- Queensland, Maryland Location within the state of Maryland Queensland, Maryland Queensland, Maryland (the United States)
- Coordinates: 38°48′18″N 76°47′28″W﻿ / ﻿38.80500°N 76.79111°W
- Country: United States
- State: Maryland
- County: Prince George's

Area
- • Total: 4.74 sq mi (12.27 km^{2})
- • Land: 4.73 sq mi (12.25 km^{2})
- • Water: 0.0077 sq mi (0.02 km^{2})
- Elevation: 120 ft (37 m)

Population (2020)
- • Total: 2,191
- • Density: 463.2/sq mi (178.86/km^{2})
- Time zone: UTC−5 (Eastern (EST))
- • Summer (DST): UTC−4 (EDT)
- Area codes: 301, 240
- FIPS code: 24-64568

= Queensland, Maryland =

Queensland is a census-designated place south of Upper Marlboro, Maryland, United States. The population of the CDP was 2,191 at the 2020 census. It was formerly known as Queenland until 2014 when it was renamed as Queensland and a small portion of its geography was transferred to Upper Marlboro.

==Geography==

According to the U.S. Census Bureau as of 2010, Queenland has a total area of 12.6 sqkm, of which 0.03 sqkm, or 0.26%, is water.
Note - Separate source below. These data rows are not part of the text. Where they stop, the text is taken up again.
(* ===== verification/SemanticHash.v ===== *)
(** * The semantic hash of a crawler version

    [crates/erabi-db/src/repositories/crawler.rs], from [SemanticHashTemplate] on: the
    hash that tells whether two configurations mean the same.  The ids of seeds, page
    types, matchers and transitions are random, so each is replaced by a label computed
    from what the configuration says of it: its own content and the places it is
    referred to from, refined until the labels separate no more entities.  Rows are then
    sorted by their text.  A [serde_json::Map] is a [BTreeMap]: the entries of an object
    are in the order of their keys. *)

From stdpp Require Import pretty.
From S2P Require Import Prelude Externals JsonFacts Base Instances Settings Crawler Snapshot.

(** ** Generic traversal *)

(** A loop over a list that threads a state. *)
Definition map_state {A B S} (f : A -> S -> B * S) : list A -> S -> list B * S :=
  fix go l s :=
    match l with
    | [] => ([], s)
    | x :: l' => let '(y, s) := f x s in let '(k, s) := go l' s in (y :: k, s)
    end.

(** A loop over a list with the index, appending what each item gives. *)
Definition collect_indexed {A B} (f : nat -> A -> list B) : nat -> list A -> list B :=
  fix go i l :=
    match l with
    | [] => []
    | x :: l' => f i x ++ go (S i) l'
    end.

(** A value as a tree of [Map]s: the entries of each object in key order. *)
Fixpoint json_of_maps (v : Json) : Json :=
  match v with
  | JArray l => JArray (map json_of_maps l)
  | JObject l => JObject (sort_by key_order (map (fun e => (e.1, json_of_maps e.2)) l))
  | _ => v
  end.

Definition json_object_remove (key : string) (v : Json) : Json :=
  match v with
  | JObject entries => JObject (filter (fun e => e.1 <> key) entries)
  | _ => v
  end.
The CDP is bordered to the north by Maryland Route 4, to the south and east by U.S. Route 301, and to the west by Marlboro Pike and South Osborne Road. The CDPs of Westphalia, Marlboro Village, and Brock Hall border Queensland to the north, Croom is to the southeast, Marlton is to the south, and Rosaryville is to the southwest.

==Demographics==

Queensland first appeared as a census designated place in the 2010 U.S. census under the name Queenland formed out of part of the deleted Greater Upper Marlboro CDP; it was renamed as Queensland for the 2020 U.S. census.

Historical population
| Census | Pop. | Note | %± |
| 2010 | 1,929 |  | — |
| 2020 | 2,191 |  | 13.6% |
U.S. Decennial Census 2010 2020 The CDP was known as Queenland at the 2010 Census

===Racial and ethnic composition===

Queensland CDP, Maryland – Racial and ethnic composition Note: the US Census treats Hispanic/Latino as an ethnic category. This table excludes Latinos from the racial categories and assigns them to a separate category. Hispanics/Latinos may be of any race.
| Race / Ethnicity (NH = Non-Hispanic) | Pop 2010 | Pop 2020 | % 2010 | % 2020 |
|---|---|---|---|---|
| White alone (NH) | 338 | 296 | 17.52% | 13.51% |
| Black or African American alone (NH) | 1,483 | 1,593 | 76.88% | 72.71% |
| Native American or Alaska Native alone (NH) | 9 | 13 | 0.47% | 0.59% |
| Asian alone (NH) | 14 | 27 | 0.73% | 1.23% |
| Native Hawaiian or Pacific Islander alone (NH) | 5 | 0 | 0.26% | 0.00% |
| Other race alone (NH) | 0 | 22 | 0.00% | 1.00% |
| Mixed race or Multiracial (NH) | 42 | 95 | 2.18% | 4.34% |
| Hispanic or Latino (any race) | 38 | 145 | 1.97% | 6.62% |
| Total | 1,929 | 2,191 | 100.00% | 100.00% |

===2020 census===
As of the 2020 census, Queensland had a population of 2,191. The median age was 44.0 years. 20.1% of residents were under the age of 18 and 17.2% of residents were 65 years of age or older. For every 100 females there were 86.6 males, and for every 100 females age 18 and over there were 88.7 males age 18 and over.

72.3% of residents lived in urban areas, while 27.7% lived in rural areas.

There were 728 households in Queensland, of which 33.0% had children under the age of 18 living in them. Of all households, 62.6% were married-couple households, 12.5% were households with a male householder and no spouse or partner present, and 20.2% were households with a female householder and no spouse or partner present. About 14.8% of all households were made up of individuals and 4.9% had someone living alone who was 65 years of age or older.

There were 747 housing units, of which 2.5% were vacant. The homeowner vacancy rate was 1.4% and the rental vacancy rate was 0.0%.

==Education==
Prince George's County Public Schools operates public schools serving the census-designated place. Most of the CDP is zoned to Marlton Elementary School, with a section instead zoned to Melwood Elementary School.

Residents are zoned to James Madison Middle School, and Dr. Henry A Wise, Jr. High School.